People with lung or heart disease are among those warned against exercising outside in the affected areas.
The elderly could also be particularly affected by high levels of air pollution.
Defra (the Department for Environment, Food & Rural Affairs) has a 10-point scale for measuring air quality – with level one implying a "low" risk of air pollution and 10 for "very high" levels.
On Wednesday, levels were recorded at eight – meaning high – in rural parts of south-east England and towns and cities near busier roads in East Anglia.
In London, air pollution levels were recorded at level seven, which is also in the "high" category.
Moderate levels of pollution were recorded in the Midlands, Yorkshire and Humberside, and north-west England and Merseyside.
Defra said the air pollution on Wednesday was not as high as it had been in recent days. Level 10 air pollution was recorded in north-west Norfolk on Tuesday, as well as in the East Midlands, Yorkshire and Humberside on Monday.
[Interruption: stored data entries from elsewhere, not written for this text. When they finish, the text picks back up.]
(* ===== verification/ApiKeys.v ===== *)
(** * Applications and their keys (mmp_api/routes/keys.py, mmp_api/routes/apps.py)

    The tables of applications and keys with the handlers that change them, and the
    tracker's cache of authenticated keys, which the handlers clear and [Keys] fills.  The
    tokens a new key is drawn from, its id and the clock are arguments.

    A handler is a function on tables and cache; for the theorem on revocation its commit,
    its eviction and the commands of the tracker's lookups are events of their own, in any
    order. *)

From stdpp Require Import sorting.
From S2P Require Import Prelude Redis Ids Keys ApiSessions Access Handlers.

#[local] Open Scope Z_scope.
#[local] Open Scope mmp_scope.

Definition active : pystr := py "active".
Definition revoked : pystr := py "revoked".
Definition disabled : pystr := py "disabled".

Record AppRow := {
  apr_id : uuid;
  apr_organization_id : uuid;
  apr_name : pystr;
  apr_platform : pystr;
  apr_android_package_name : option pystr;
  apr_ios_bundle_id : option pystr;
  apr_timezone : pystr;
  apr_status : pystr;
  apr_install_window_days : Z;
  apr_event_window_days : Z;
  apr_session_timeout_minutes : Z;
  apr_consent_mode : pystr;
  apr_created_at : datetime
}.

Record ApiKeyRow := {
  ak_id : uuid;
  ak_organization_id : uuid;
  ak_app_id : uuid;
  ak_name : pystr;
  ak_kind : pystr;
  ak_key_prefix : pystr;
  ak_key_hash : list N;
  ak_pepper_version : Z;
  ak_environment : pystr;
  ak_status : pystr;
  ak_last_used_at : option datetime;
  ak_revoked_at : option datetime;
  ak_created_at : datetime
}.

(** The tables, the tracker's cache and the notifications sent. *)
Record KeyState := {
  kt_apps : list AppRow;
  kt_keys : list ApiKeyRow;
  kt_cache : store (option AuthRecord);
  kt_notified : list uuid
}.

Definition with_apps (l : list AppRow) (st : KeyState) : KeyState :=
  {| kt_apps := l; kt_keys := kt_keys st; kt_cache := kt_cache st; kt_notified := kt_notified st |}.
Definition with_keys (l : list ApiKeyRow) (st : KeyState) : KeyState :=
  {| kt_apps := kt_apps st; kt_keys := l; kt_cache := kt_cache st; kt_notified := kt_notified st |}.
Definition with_cache (m : store (option AuthRecord)) (st : KeyState) : KeyState :=
  {| kt_apps := kt_apps st; kt_keys := kt_keys st; kt_cache := m; kt_notified := kt_notified st |}.
Definition notify (app : uuid) (st : KeyState) : KeyState :=
  {| kt_apps := kt_apps st; kt_keys := kt_keys st; kt_cache := kt_cache st; kt_notified := kt_notified st ++ [app] |}.

(** The rows the policy shows a connection of [org]. *)
Definition find_app (org app : uuid) (apps : list AppRow) : option AppRow :=
  List.find (λ a, bool_decide (apr_id a = app) && bool_decide (apr_organization_id a = org)) apps.
Definition names_key (org app key : uuid) (k : ApiKeyRow) : bool :=
  bool_decide (ak_id k = key) && bool_decide (ak_app_id k = app) && bool_decide (ak_organization_id k = org).
Definition find_key (org app key : uuid) (keys : list ApiKeyRow) : option ApiKeyRow := List.find (names_key org app key) keys.
Definition is_active (k : ApiKeyRow) : bool := bool_decide (ak_status k = active).

(** What the tracker's query joins. *)
Definition key_row (apps : list AppRow) (k : ApiKeyRow) : option KeyRow :=
  a ← List.find (λ a, bool_decide (apr_id a = ak_app_id k)) apps;
  Some {| k_app_id := ak_app_id k; k_organization_id := ak_organization_id k; k_environment := ak_environment k;
          k_kind := ak_kind k; k_prefix := ak_key_prefix k; k_hash := ak_key_hash k; k_status := ak_status k;
          k_app_status := apr_status a; k_consent_mode := apr_consent_mode a |}.
Definition key_rows (st : KeyState) : list KeyRow := omap (key_row (kt_apps st)) (kt_keys st).

Definition no_app : ApiError := Http 404 (py "app not found").
Definition no_key : ApiError := Http 404 (py "key not found").
Definition no_active_key : ApiError := Http 404 (py "active key not found").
Levels are determined by the concentration of five pollutants in the air – ozone, sulphur dioxide (SO2), nitrogen dioxide (NO2) and two types of particulate matter.
High levels of air pollution are usually reached about five times a year, Defra said.
It is predicted that high levels will be recorded on Thursday in East Anglia, the Midlands, parts of north and east Wales, areas of north-west England and south-west Scotland.
The pollution is expected to clear in most places by Friday.
BBC Weather presenter Tomasz Schafernaker said Atlantic winds would blow away the pollution, improving air quality.
Dr Keith Prowse, honorary medical adviser to the British Lung Foundation, warned higher pollution levels could have a "significant impact" on people with respiratory conditions.